**INSTRUCTIONS FOR THE TASK:** Scan the entries below for "Fixpoint" and copy each line that holds it.

Top of PROVIDED INFORMATION

(* ===== verification/Partition.v ===== *)
(** * Partition tables

    Models servers/fs-io/io/block/storage/partitions/partition.c.  The routine that
    transfers sectors is an argument, as the pointer [devstrat] is; the two
    structures MBR on the stack are at the addresses [mbr] and [ebr].  The table of
    256 partitions is the list [pinfo]. *)

From S2P Require Import Prelude DList LibcString FsState BlkDev.

Definition PARTITION_EXTENDED : Z := 0x05.
Definition PARTITION_EXTENDED1 : Z := 0x0F.

(** struct tagMBR in memory: entry [i] of [part], and its members *)
Definition mbr_part (mbr i : Z) : Z := mbr + 446 + 16 * i.
Definition bootIndicator (p : Z) : B Z := ldu p.
Definition systemId (p : Z) : B Z := ldu (p + 4).
Definition relativeSectors (p : Z) : B Z := ldw (p + 8).
Definition totalSectors (p : Z) : B Z := ldw (p + 12).
Definition mbr_signature (mbr : Z) : B Z := ld16 (mbr + 510).

Definition pinfo0 : partition_info := mk_pinfo 0 0 0 0.

Section Partition.
Context {D : Type} (devstrat : operation → M (D * bytes) Z).

Definition in_mem {A} (f : B A) : M (D * bytes) A := λ '(d, m),
  match f m with Ret a m => Ret a (d, m) | Fault => Fault | Halt => Halt | Spin => Spin end.

Definition readsect (dev lba data sectsize : Z) : M (D * bytes) Z :=
  devstrat (mk_operation dev BLK_READ lba sectsize data).
Definition read_mbr (dev sectsize mbr : Z) : M (D * bytes) Z :=
  ret ← readsect dev 0 mbr sectsize;
  if ret <? 0 then mret (-1)
  else
    sig ← in_mem (mbr_signature mbr);
    mret (if negb (sig =? 0xAA55) then -1 else 0).

(** [pinfo] is not advanced: every entry is stored in the first of the table. *)
Fixpoint read_primary (n : nat) (mbr index e : Z) (pinfo : list partition_info) : M (D * bytes) (Z * list partition_info) :=
  match n with
  | O => mret (e, pinfo)
  | S n =>
      let part := mbr_part mbr index in
      start ← in_mem (relativeSectors part); sz ← in_mem (totalSectors part);
      t ← in_mem (systemId part); flag ← in_mem (bootIndicator part);
      let pinfo := <[0%nat := mk_pinfo start sz t flag]> pinfo in
      let e := if (t =? PARTITION_EXTENDED) || (t =? PARTITION_EXTENDED1) then index else e in
      read_primary n mbr (index + 1) e pinfo
  end.

(** [pinfo[index]] from entry 0 of the boot record at [ebr]; outside of the table it faults *)
Definition set_logical (pinfo : list partition_info) (index ebr base ebr2 : Z) : M (D * bytes) (list partition_info) :=
  let p0 := mbr_part ebr 0 in
  t ← in_mem (systemId p0); sz ← in_mem (totalSectors p0); flag ← in_mem (bootIndicator p0);
  start ← in_mem (relativeSectors p0);
  if Z.of_nat (length pinfo) <=? index then fault
  else mret (<[Z.to_nat index := mk_pinfo (u32 (start + base + ebr2)) sz t flag]> pinfo).
Fixpoint extended_loop (n : nat) (dev sectsize ebr base index ebr2 : Z) (pinfo : list partition_info)
    : M (D * bytes) (Z * list partition_info) :=
  match n with
  | O => spin
  | S n =>
      pinfo ← set_logical pinfo index ebr base ebr2;
      ebr2 ← in_mem (relativeSectors (mbr_part ebr 1));
      readsect dev (u32 (ebr2 + base)) ebr sectsize;;
      let index := index + 1 in
      t ← in_mem (systemId (mbr_part ebr 1));
      if (255 <=? index) || (t =? 0) then
        pinfo ← set_logical pinfo index ebr base ebr2; mret (index + 1, pinfo)
      else extended_loop n dev sectsize ebr base index ebr2 pinfo
  end.
Definition read_extended (dev sectsize ebr p : Z) (pinfo : list partition_info) : M (D * bytes) (Z * list partition_info) :=
  base ← in_mem (relativeSectors p);
  ret ← readsect dev base ebr sectsize;
  if ret <? 0 then mret (ret, pinfo)
  else extended_loop 251 dev sectsize ebr base 5 0 pinfo.

Definition read_partitions (dev sectsize mbr ebr : Z) (pinfo : list partition_info) : M (D * bytes) (Z * list partition_info) :=
  r ← read_primary 4 mbr 1 (-1) pinfo;
  let '(index, pinfo) := r in
  if index =? -1 then mret (0, pinfo)
  else read_extended dev sectsize ebr (mbr_part mbr index) pinfo.

(** The table, [None] for NULL; [realloc] cuts it to the entries that were counted. *)
Definition initialize_partitions (device sectorsize mbr ebr : Z) : M (D * bytes) (option (list partition_info)) :=
  ret ← read_mbr device sectorsize mbr;
  if ret <? 0 then mret None
  else
    r ← read_partitions device sectorsize mbr ebr (replicate 256 pinfo0);
    let '(ret, pinfo) := r in
    if ret <? 0 then mret None else mret (Some (take (Z.to_nat ret) pinfo)).
End Partition.

(** ** The partitions of a boot record as the disk has it *)
Definition part_at (k : nat) : nat := (446 + 16 * k)%nat.
Definition sec_type (l : list Z) (k : nat) : Z := byte_at l (part_at k + 4).
Definition sec_rel (l : list Z) (k : nat) : Z := le32 l (part_at k + 8).
Definition sec_total (l : list Z) (k : nat) : Z := le32 l (part_at k + 12).
Definition sec_boot (l : list Z) (k : nat) : Z := byte_at l (part_at k).

Section Chain.
Context {D : Type} `{BlkDisk D} (d : D) (dev base : Z).

(** The boot record [off] sectors after the extended partition's, and its logical partition. *)
Definition ebr_at (off : Z) : list Z := content d dev <$> seqZ (u32 (off + base) * 512) 512.
Definition logical_at (off : Z) : partition_info :=
  let l := ebr_at off in mk_pinfo (u32 (sec_rel l 0 + base + off)) (sec_total l 0) (sec_type l 0) (sec_boot l 0).
Fixpoint logicals (n : nat) (off : Z) : list partition_info :=
  match n with O => [] | S n => logical_at off :: logicals n (sec_rel (ebr_at off) 1) end.
(** [n] boot records, each with the offset of the next in its entry 1, which is of type 0 in the last; the
    first is followed without a look at the type. *)
Fixpoint ebr_chain (a : Z) (n : nat) (off : Z) : Prop :=
  match n with
  | O => True
  | S n =>
      serves a d dev (u32 (off + base)) 512 ∧
      match n with
      | O => sec_type (ebr_at off) 1 = 0
      | S _ => sec_type (ebr_at off) 1 ≠ 0 ∧ ebr_chain a n (sec_rel (ebr_at off) 1)
      end
  end.
End Chain.

(** ** Reading the chain *)
Section ChainRead.
Context {D : Type} `{BlkDisk D}.

Lemma in_mem_rd {A} (f : B A) x (d : D) m : f m = Ret x m → in_mem f (d, m) = Ret x (d, m).
Proof. intros E. unfold in_mem. by rewrite E. Qed.
Lemma ldu_at m p l o : at_mem m p l → (o < length l)%nat → ldu (p + o) m = Ret (byte_at l o) m.
Proof. intros HA Ho. unfold ldu. rewrite HA by done. by rewrite byte_at_lookup. Qed.
Lemma part_fields m p l (k : nat) :
  at_mem m p l → length l = 512%nat → (k < 4)%nat →
  bootIndicator (mbr_part p k) m = Ret (sec_boot l k) m ∧ systemId (mbr_part p k) m = Ret (sec_type l k) m ∧
  relativeSectors (mbr_part p k) m = Ret (sec_rel l k) m ∧ totalSectors (mbr_part p k) m = Ret (sec_total l k) m.
Proof.
  intros HA Hl Hk. unfold bootIndicator, systemId, relativeSectors, totalSectors, mbr_part.
  replace (p + 446 + 16 * k) with (p + part_at k) by (unfold part_at; lia).
  replace (p + part_at k + 4) with (p + (part_at k + 4)%nat) by lia. replace (p + part_at k + 8) with (p + (part_at k + 8)%nat) by lia.
  replace (p + part_at k + 12) with (p + (part_at k + 12)%nat) by lia.
  split_and!; (apply ldu_at || apply ldw_at); try done; rewrite Hl; unfold part_at; lia.
Qed.

Lemma set_logical_spec (d : D) m ebr l base off pinfo (index : nat) :
  at_mem m ebr l → length l = 512%nat → (index < length pinfo)%nat →
  set_logical pinfo index ebr base off (d, m) =
    Ret (<[index := mk_pinfo (u32 (sec_rel l 0 + base + off)) (sec_total l 0) (sec_type l 0) (sec_boot l 0)]> pinfo) (d, m).
Proof.
  intros HA Hl Hi. destruct (part_fields m ebr l 0 HA Hl ltac:(lia)) as (E1&E2&E3&E4). unfold set_logical.
  change (mbr_part ebr 0) with (mbr_part ebr 0%nat).
  fs_run ltac:(apply in_mem_rd; exact E2). fs_run ltac:(apply in_mem_rd; exact E4). fs_run ltac:(apply in_mem_rd; exact E1).
  fs_run ltac:(apply in_mem_rd; exact E3). rewrite (proj2 (Z.leb_gt _ _)) by lia. by rewrite Nat2Z.id.
Qed.

(** The state of the disk and the memory while the chain is read: only the record at [ebr] changes. *)
Definition at_ebr (d0 d : D) (m0 m : bytes) (dev base off ebr : Z) : Prop :=
  (∀ dev' i, content d dev' i = content d0 dev' i) ∧ (∀ a dev' b n, serves a d0 dev' b n → serves a d dev' b n) ∧
  m = put ebr (ebr_at d0 dev base off) m0.
Lemma ebr_length (d : D) dev base off : length (ebr_at d dev base off) = 512%nat.
Proof. unfold ebr_at. rewrite length_fmap, length_seqZ. done. Qed.
Lemma put_put p l k m : length l = length k → put p k (put p l m) = put p k m.
Proof.
  intros Hl. apply map_eq. intros q. rewrite !lookup_put, Hl. by case_decide.
Qed.
Lemma readsect_ebr a o (d0 d : D) m0 m dev base off off' ebr :
  driver a = Some o → at_ebr d0 d m0 m dev base off ebr → serves a d0 dev (u32 (off' + base)) 512 → mapped m0 ebr 512 →
  ∃ d', readsect (d_strategy o) dev (u32 (off' + base)) ebr 512 (d, m) = Ret 0 (d', put ebr (ebr_at d0 dev base off') m0) ∧
    at_ebr d0 d' m0 (put ebr (ebr_at d0 dev base off') m0) dev base off' ebr.
Proof.
  intros Ho (HC&HS&->) Hs HM.
  destruct (strategy_read a o d (put ebr (ebr_at d0 dev base off) m0) dev (u32 (off' + base)) 512 ebr) as (d'&E&HC'&HS');
    [done|by apply HS|lia|by apply put_mapped|].
  assert (Ec : content d dev <$> seqZ (u32 (off' + base) * 512) 512 = ebr_at d0 dev base off').
  { apply list_fmap_ext. intros _ x _. apply HC. }
  rewrite Ec, put_put in E by (by rewrite !ebr_length). exists d'. split; [exact E|].
  split_and!; [intros; by rewrite HC', HC|auto|done].
Qed.

(** One round of the loop: the record at [off] is entered and the next one read. *)
Lemma extended_step a o (d0 d : D) m0 m dev base ebr off fuel (index : nat) pinfo :
  driver a = Some o → mapped m0 ebr 512 → at_ebr d0 d m0 m dev base off ebr →
  let off' := sec_rel (ebr_at d0 dev base off) 1 in
  serves a d0 dev (u32 (off' + base)) 512 → (index < 254)%nat → length pinfo = 256%nat →
  let m1 := put ebr (ebr_at d0 dev base off') m0 in
  ∃ d1, at_ebr d0 d1 m0 m1 dev base off' ebr ∧
    extended_loop (d_strategy o) (S fuel) dev 512 ebr base index off pinfo (d, m) =
      (let pinfo := <[index := logical_at d0 dev base off]> pinfo in
       if sec_type (ebr_at d0 dev base off') 1 =? 0 then
         pinfo ← set_logical pinfo (S index) ebr base off'; mret (S index + 1, pinfo)
       else extended_loop (d_strategy o) fuel dev 512 ebr base (S index) off' pinfo) (d1, m1).
Proof.
  intros Ho HM Hat off' Hs Hi Hp m1.
  assert (Hm : at_mem m ebr (ebr_at d0 dev base off)) by (destruct Hat as (_&_&->); apply at_mem_put).
  destruct (readsect_ebr a o d0 d m0 m dev base off off' ebr Ho Hat Hs HM) as (d1&E1&Hat1). fold m1 in E1, Hat1.
  assert (Hm1 : at_mem m1 ebr (ebr_at d0 dev base off')) by apply at_mem_put.
  destruct (part_fields m ebr _ 1 Hm (ebr_length _ _ _ _) ltac:(lia)) as (_&_&ER&_).
  destruct (part_fields m1 ebr _ 1 Hm1 (ebr_length _ _ _ _) ltac:(lia)) as (_&ET&_&_).
  exists d1. split; [done|]. cbn [extended_loop].
  fs_run ltac:(apply set_logical_spec; [exact Hm|apply ebr_length|lia]).
  fs_run ltac:(apply in_mem_rd; exact ER). fold off'. fs_run ltac:(exact E1). fs_run ltac:(apply in_mem_rd; exact ET).
  rewrite (proj2 (Z.leb_gt 255 (index + 1))) by lia. by replace (index + 1) with (Z.of_nat (S index)) by lia.
Qed.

Bottom of PROVIDED INFORMATION

**EXERCISE ANSWER:**
Fixpoint read_primary (n : nat) (mbr index e : Z) (pinfo : list partition_info) : M (D * bytes) (Z * list partition_info) :=
Fixpoint extended_loop (n : nat) (dev sectsize ebr base index ebr2 : Z) (pinfo : list partition_info)
Fixpoint logicals (n : nat) (off : Z) : list partition_info :=
Fixpoint ebr_chain (a : Z) (n : nat) (off : Z) : Prop :=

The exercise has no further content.